=== Begin Enclosure ===

Lemma prime_ok shared items w statuses w' :
  no_blank_rows w -> primeSendBatchSuppressionStatuses s shared items w = (Ok statuses, w') ->
  primed w shared statuses items.
Proof.
  intros Hb. unfold primeSendBatchSuppressionStatuses. unfold bind at 1.
  destruct (for_fold _ _ _ w) as [[inputs|] w1] eqn:E1; [|done]. apply item_inputs_Ok in E1 as [-> Hf].
  unfold bind. rewrite wired_suppression, wired_optouts.
  destruct (EvaluateManyForType _ _ _ _ inputs w) as [[results|] w2] eqn:E2; [|done]. unfold ret. intros [= <- _].
  apply (EvaluateManyForType_ok _ _ _ _ (suppression_table (ws_ID (sh_Workspace shared)))
          (optout_set (ws_ID (sh_Workspace shared)) (tt_ID (sh_TemplateType shared)))) in E2;
    [|apply _|apply _|by rewrite suppression_table_lookup].
  intros item input a Hi Hin Ha Hne. rewrite <- blocked_clear.
  assert (Hinput : input ∈ inputs).
  { apply list_elem_of_lookup in Hi as [i Hi]. destruct (Forall2_lookup_l _ _ _ _ _ Hf Hi) as (input' & Hl & He).
    rewrite Hin in He. simplify_eq. by eapply list_elem_of_lookup_2. }
  rewrite <- (flatten_statuses_right _ _ _ _ E2 _ _ Hinput Ha Hne). by destruct (st_Suppressed _).
Qed.

Lemma SendBatch_posting req w :
  no_blank_rows w -> posting mailbox (sendable types w (br_AuthWorkspaceID req)) (SendBatch s req) w.
Proof.
  intros Hb. unfold SendBatch.
  apply posting_after; [apply resolveSendBatchContext_frame, _|]. intros [shared cache] w1 E1.
  pose proof (reads_blocklist _ _ _ _ (resolveSendBatchContext_frame s blocklist _) E1) as B1.
  apply resolveSendBatchContext_Ok in E1 as (Hauth & Hty & Hc). simpl.
  apply posting_after; [apply prime_frame, _|]. intros statuses w2 E2.
  apply prime_ok in E2; [|by eapply blocklist_blank].
  apply posting_bind; [|intros; apply posting_preserves, preserves_ret].
  apply posting_with_memory. unfold send_items. apply (posting_loop _ _ (fun x => cache_ok shared x.2)); [done|].
  intros st plan x Hpl Hx.
  assert (Hi : pn_Item plan ∈ br_Items req).
  { apply list_elem_of_lookup in Hpl as [i Hpl]. rewrite list_lookup_imap in Hpl.
    destruct (br_Items req !! i) eqn:El; simplify_eq/=. by eapply list_elem_of_lookup_2. }
  assert (Hp : primed w shared statuses (br_Items req)).
  { intros item input a H1 H2 H3 H4. rewrite (E2 item input a H1 H2 H3 H4). by apply blocklist_clear. }
  destruct (executeSendPlan_posting w (br_AuthWorkspaceID req) shared statuses (br_Items req) plan x) as [P1 P2];
    [done..|].
  split; [apply posting_bind; [done|intros; apply posting_preserves, preserves_ret]|].
  unfold bind. by destruct (executeSendPlan s shared statuses plan x) as [[?|] ?].
Qed.
End Items.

=== End Enclosure ===

__Problem statement__: Above are the records; repeat exactly the lines from the one holding "[|apply _|apply _|by" down to the one holding "destruct (br_Items req", end lines included.

__Response to the task__:
    [|apply _|apply _|by rewrite suppression_table_lookup].
  intros item input a Hi Hin Ha Hne. rewrite <- blocked_clear.
  assert (Hinput : input ∈ inputs).
  { apply list_elem_of_lookup in Hi as [i Hi]. destruct (Forall2_lookup_l _ _ _ _ _ Hf Hi) as (input' & Hl & He).
    rewrite Hin in He. simplify_eq. by eapply list_elem_of_lookup_2. }
  rewrite <- (flatten_statuses_right _ _ _ _ E2 _ _ Hinput Ha Hne). by destruct (st_Suppressed _).
Qed.

Lemma SendBatch_posting req w :
  no_blank_rows w -> posting mailbox (sendable types w (br_AuthWorkspaceID req)) (SendBatch s req) w.
Proof.
  intros Hb. unfold SendBatch.
  apply posting_after; [apply resolveSendBatchContext_frame, _|]. intros [shared cache] w1 E1.
  pose proof (reads_blocklist _ _ _ _ (resolveSendBatchContext_frame s blocklist _) E1) as B1.
  apply resolveSendBatchContext_Ok in E1 as (Hauth & Hty & Hc). simpl.
  apply posting_after; [apply prime_frame, _|]. intros statuses w2 E2.
  apply prime_ok in E2; [|by eapply blocklist_blank].
  apply posting_bind; [|intros; apply posting_preserves, preserves_ret].
  apply posting_with_memory. unfold send_items. apply (posting_loop _ _ (fun x => cache_ok shared x.2)); [done|].
  intros st plan x Hpl Hx.
  assert (Hi : pn_Item plan ∈ br_Items req).
  { apply list_elem_of_lookup in Hpl as [i Hpl]. rewrite list_lookup_imap in Hpl.
    destruct (br_Items req !! i) eqn:El; simplify_eq/=. by eapply list_elem_of_lookup_2. }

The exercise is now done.